From the 2000 census, 23 or 10.9% were Roman Catholic, while 123 or 58.3% belonged to the Swiss Reformed Church. Of the rest of the population, there were 3 individuals (or about 1.42% of the population) who belonged to another Christian church. There was 1 person who was Buddhist. 51 (or about 24.17% of the population) belonged to no church, are agnostic or atheist, and 10 individuals (or about 4.74% of the population) did not answer the question.

==Education==
In Chevilly about 77 or (36.5%) of the population have completed non-mandatory upper secondary education, and 41 or (19.4%) have completed additional higher education (either university or a Fachhochschule). Of the 41 who completed tertiary schooling, 48.8% were Swiss men, 39.0% were Swiss women.

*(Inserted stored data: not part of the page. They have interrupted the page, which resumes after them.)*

Lemma arc_shapes_keep_the_path_reachable_witness :
  match addCentredArc (fun _ => F32.zero) (fun _ => F32.one)
                      (fun _ _ _ => AffineTransform_identity)
                      100 (lineTo Path_new F32.one F32.one)
                      F32.zero F32.zero F32.one F32.one F32.zero F32.zero F32.one
                      true with
  | Some q => reachable q
  | None => True
  end
  /\ match addArc (fun _ => F32.zero) (fun _ => F32.one)
                  (fun _ _ _ => AffineTransform_identity)
                  100 (lineTo Path_new F32.one F32.one)
                  F32.zero F32.zero (F32.ofZ 10) (F32.ofZ 5) F32.zero F32.one true with
     | Some q => reachable q
     | None => True
     end
  /\ match addPieSegment (fun _ => F32.zero) (fun _ => F32.one) (F32.ofZ 3)
                         (fun _ _ _ => AffineTransform_identity)
                         100 (lineTo Path_new F32.one F32.one)
                         F32.zero F32.zero (F32.ofZ 10) (F32.ofZ 5) F32.zero F32.one
                         F32.half with
     | Some q => reachable q
     | None => True
     end
  /\ match addBubble (fun _ => F32.zero) (fun _ => F32.one) (F32.ofZ 3)
                     (fun _ _ _ => AffineTransform_identity)
                     100 (lineTo Path_new F32.one F32.one)
                     F32.zero F32.zero (F32.ofZ 10) (F32.ofZ 5) F32.one
                     (F32.ofZ 5) (F32.ofZ (-3)) 0 F32.half F32.one with
     | Some q => reachable q
     | None => True
     end.
Proof.
  apply (arc_shapes_keep_the_path_reachable
           (fun _ => F32.zero) (fun _ => F32.one) (F32.ofZ 3)
           (fun _ _ _ => AffineTransform_identity)
           100 (lineTo Path_new F32.one F32.one)
           F32.zero F32.zero (F32.ofZ 10) (F32.ofZ 5) F32.one F32.one F32.zero
           F32.zero F32.one true F32.half F32.one (F32.ofZ 5) (F32.ofZ (-3)) 0
           F32.half F32.one).
  apply (reach_call _ (CallLineTo F32.one F32.one)), reach_new.
Defined.

(** * The textual format: [toString] and [restoreFromString] *)

Section TextFormat.

Variable isWhitespace : Z -> bool.
Variable getFloatValue : list Z -> float.
Variable floatToString : float -> list Z.

(** What the format relies on: a space is white space, the letters of
    the format are not, and the text of a coordinate is a token that
    does not begin with one of these letters. *)
Hypothesis space_is_whitespace : isWhitespace (chr " ") = true.
Hypothesis letters_are_not_whitespace :
  Forall (fun c => isWhitespace c = false)
         [chr "m"; chr "l"; chr "q"; chr "c"; chr "z"; chr "a"].
Hypothesis coordinates_are_numbers :
  forall x, isNumberToken isWhitespace (coordText floatToString x).

Local Abbreviation isTok := (isToken isWhitespace).
Local Abbreviation ctext := (coordText floatToString).
Local Abbreviation rr := (reread getFloatValue floatToString).

(** ** Tokens *)

Lemma coord_isToken x : isTok (ctext x).
Proof. destruct (coordinates_are_numbers x) as [H1 [H2 _]]. split; assumption. Qed.

Lemma letter_isToken e : isTok [markerChar e].
Proof.
  pose proof letters_are_not_whitespace as H.
  repeat match type of H with
  | Forall _ (_ :: _) => let H1 := fresh "L" in inversion H as [|? ? H1 H']; subst; clear H; rename H' into H
  end.
  split; [discriminate|]. constructor; [|constructor].
  destruct e; cbn [markerChar]; split; try assumption; discriminate.
Qed.

Lemma letter_a_isToken : isTok [chr "a"].
Proof.
  pose proof letters_are_not_whitespace as H.
  rewrite Forall_forall in H. split; [discriminate|].
  constructor; [|constructor]. split; [discriminate|].
  apply H. cbn. tauto.
Qed.

Lemma skipWhitespace_token token rest :
  isTok token -> skipWhitespace isWhitespace (token ++ rest) = token ++ rest.
Proof.
  intros [Hne Hall]. destruct token as [|c token]; [contradiction|].
  inversion Hall as [|? ? [_ Hc] _]; subst. cbn [app skipWhitespace]. rewrite Hc.
  reflexivity.
Qed.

In the 2009/2010 school year there were a total of 45 students in the Chevilly school district. In the Vaud cantonal school system, two years of non-obligatory pre-school are provided by the political districts. During the school year, the political district provided pre-school care for a total of 631 children of which 203 children (32.2%) received subsidized pre-school care. The canton's primary school program requires students to attend for four years. There were 26 students in the municipal primary school program. The obligatory lower secondary school program lasts for six years and there were 19 students in those schools.

As of 2000, there were 37 students from Chevilly who attended schools outside the municipality.